# NetworkManager errors but works!

## Delta-9

Hi, I've just rinstalled gentoo and Network-Manager but im getting some errors! I can't see them though, as they are behind Gnome! ie if i press ctrl-alt-backspace, just as Gnome is restarting I can see network manager errors for a second! Is there a log for these? 

Thanks 

Tom

----------

## d2_racing

Hi, did you check /var/log/messages ?

----------

## Delta-9

/var/log/messages doesnt exist! i did check /var/log/ for anything but i cant find an error that looks the same in any log!

----------

## rvr777

Do you have sysklogd or syslog-ng?
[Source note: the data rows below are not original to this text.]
Lemma C5_defaults_for_missing_witness :
  let d := movie_details {| s_index := catalog_columns; s_cells := heat_row |}
             "heat" in
  d_runtime d = VStr "N/A" ∧ d_overview d = VStr "No overview available."
  ∧ d_genres d = VList [] ∧ d_year d = VInt 1995
  ∧ ∃ first rest,
      @find_matches literal_pandas heat_catalog "heat" = Returned (first :: rest)
      ∧ let movie := {| s_index := catalog_columns; s_cells := first |} in
        ∀ key proj dflt, (key, proj, dflt) ∈ detail_fields →
          (is_missing movie key = true → proj d = dflt)
          ∧ (is_missing movie key = false → proj d = cell first key)
          ∧ none_or_float_nan (proj d) = false
          ∧ (floating_nan (proj d) = true →
             ∃ f, cell first key = VOther (Float32 f)
                  ∧ proj d = cell first key).
Proof.
  intros d. do 4 (split; [reflexivity|]).
  apply (@C5_defaults_for_missing literal_pandas heat_catalog "heat" d).
  reflexivity.
Defined.

(** C5, as the specification states it, fails where the catalog holds a
    NaN of type [numpy.float32]: the runtime of "Dune" is such a NaN, and
    the record [get_movie_details] returns for "Dune" holds it as its
    runtime, not ['N/A']. *)
Lemma C5_float32_nan_returned :
  floating_nan (cell dune_row "runtime") = true
  ∧ ∃ d, @get_movie_details literal_pandas dune_catalog "Dune"
         = Returned (Some d)
         ∧ d_runtime d = VOther (Float32 nan)
         ∧ d_runtime d ≠ VStr "N/A"
         ∧ floating_nan (d_runtime d) = true.
Proof.
  split; [reflexivity|]. eexists. split; [reflexivity|].
  split; [reflexivity|]. split; [discriminate|reflexivity].
Qed.

(* ===================================================================== *)
(** * The script monad: how pieces of a run compose *)
(* ===================================================================== *)

Lemma bind_run {A B} (m : script A) (k : A → script B) s shown :
  (m ≫= k) s shown
  = match m s shown with
    | (s', shown', inl st) => (s', shown', inl st)
    | (s', shown', inr a) => k a s' shown'
    end.
Proof. reflexivity. Qed.

Lemma lift_run {A} (o : outcome A) s shown :
  lift o s shown
  = (s, shown, match o with
               | Raised e => inl (Crashed e)
               | Returned a => inr a
               end).
Proof. by destruct o. Qed.

Lemma appends_ret {A} (P : ui → Prop) (a : A) : appends P (mret a : script A).
Proof. intros s shown. exists [], (inr a). by rewrite app_nil_r. Qed.

Lemma appends_lift {A} (P : ui → Prop) (o : outcome A) : appends P (lift o).
Proof.
  intros s shown. destruct o as [e|a]; simpl.
  - exists [], (inl (Crashed e)). by rewrite app_nil_r.
  - exists [], (inr a). by rewrite app_nil_r.
Qed.

Lemma appends_bind {A B} (P : ui → Prop) (m : script A) (k : A → script B) :
  appends P m → (∀ a, appends P (k a)) → appends P (m ≫= k).
Proof.
  intros Hm Hk s shown. rewrite bind_run.
  destruct (Hm s shown) as (more & ending & -> & Hmore).
  destruct ending as [st|a].
  - by exists more, (inl st).
  - destruct (Hk a s (shown ++ more)) as (more' & ending' & -> & Hmore').
    exists (more ++ more'), ending'. rewrite app_assoc.
    split; [done|]. by apply Forall_app.
Qed.

Lemma appends_for_each {A} (P : ui → Prop) (l : list A) (body : A → script ()) :
  (∀ x, appends P (body x)) → appends P (for_each l body).
Proof.
  intros Hbody. induction l as [|x l IH]; simpl.
  - apply appends_ret.
  - apply appends_bind; [apply Hbody|]. by intros _.
Qed.

Lemma appends_get P : appends P get_state.
Proof. intros s shown. exists [], (inr s). by rewrite app_nil_r. Qed.

Lemma appends_emit (P : ui → Prop) u : P u → appends P (emit u).
Proof. intros Hu s shown. exists [u], (inr ()). split; [done|]. by constructor. Qed.

Lemma appends_when P b (m : script ()) : appends P m → appends P (when b m).
Proof. intros Hm. destruct b; [done|]. apply appends_ret. Qed.

Create HintDb script discriminated.
#[local] Hint Resolve appends_ret appends_lift appends_get appends_emit
  appends_when appends_for_each : script.

Lemma emit_all_run (f : Z * MovieRecommendation → ui)
    (rows : list (Z * MovieRecommendation)) s shown :
  for_each rows (λ r, emit (f r)) s shown = (s, shown ++ map f rows, inr ()).
Proof.
  revert shown. induction rows as [|r rows IH]; intros shown; simpl.
  - by rewrite app_nil_r.
  - rewrite bind_run. simpl. rewrite IH. by rewrite <- app_assoc.
Qed.

Lemma show_rows_run col rows s shown :
  show_rows col rows s shown
  = (s, shown ++ map (λ r, UiRow col r.1 r.2) rows, inr ()).
Proof. apply emit_all_run. Qed.

Lemma rows_of_app shown more : rows_of (shown ++ more) = rows_of shown ++ rows_of more.
Proof. apply omap_app. Qed.

Lemma rows_of_cons u shown :
  rows_of (u :: shown)
  = match u with
    | UiRow col i m => (col, i, m) :: rows_of shown
    | _ => rows_of shown
    end.
Proof. by destruct u. Qed.

Lemma rows_of_none shown : Forall (λ u, ¬ is_row u) shown → rows_of shown = [].
Proof.
  induction 1 as [|u shown Hu _ IH]; [done|].
  rewrite rows_of_cons, IH. by destruct u.
Qed.

Lemma rows_of_rows col (l : list MovieRecommendation) start :
  rows_of (map (λ r, UiRow col r.1 r.2) (enumerate l start))
  = track_rows col l start.
Proof.
  unfold track_rows. induction (enumerate l start) as [|r rows IH]; [done|].
  by rewrite !map_cons, rows_of_cons, IH.
Qed.

(* ===================================================================== *)
(** * The display pass: properties *)
(* ===================================================================== *)

Lemma emit_run u s shown : emit u s shown = (s, shown ++ [u], inr ()).
Proof. reflexivity. Qed.

Lemma attr_slice_has {A} name (l : list A) n :
  attr_slice name (Has l) n = Returned (slice_to l n).
Proof. reflexivity. Qed.

(** One step of a run whose first piece is known. *)
Ltac run_step :=
  rewrite bind_run;
  first [ rewrite emit_run | rewrite show_rows_run ];
  cbv beta iota.

Lemma appends_weaken {A} (P Q : ui → Prop) (m : script A) :
  (∀ u, P u → Q u) → appends P m → appends Q m.
Proof.
  intros HPQ Hm s shown. destruct (Hm s shown) as (more & ending & -> & Hmore).
  exists more, ending. split; [done|]. by eapply Forall_impl.
Qed.

Lemma heading_outside u l :
  is_panel_heading u → Forall outside_panel l → u ∉ l.
Proof.
  intros Hu Hl Hin. rewrite Forall_forall in Hl.
  by destruct (Hl u Hin) as [_ Hno].
Qed.

Lemma heading_not_a_row u col (rows : list (Z * MovieRecommendation)) :
  is_panel_heading u → u ∉ map (λ r, UiRow col r.1 r.2) rows.
Proof.
  intros Hu Hin. apply list_elem_of_In, in_map_iff in Hin as (r & <- & _).
  done.
Qed.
I am using sysklogd and the log goes to /var/log/syslog. If you are not using one of them, try to emerge sysklogd, start it and look at the logs:

```
tail -f /var/log/syslog | grep Network
```

This should filter the output.

----------

## Delta-9

i have syslog-ng installed but when i run tail -f /var/log/syslog | grep Network i get:

```
tail: cannot open `/var/log/syslog' for reading: No such file or directory

tail: no files remaining

```

should i emerge sysklog or is this just for kde? im using gnome btw!

thanks

----------

## rvr777

By default, syslog-ng logs to /var/log/messages. But if it doesn't exists, probably you have syslog-ng and it's not running (or it's using a different log file). Try starting the service to see if it creates /var/log/messages:

```
/etc/init.d/syslog-ng restart

tail -f /var/log/messages | grep Network
```

----------

## d2_racing

Hi, can you post this plz :

```

# rc-update show

```

----------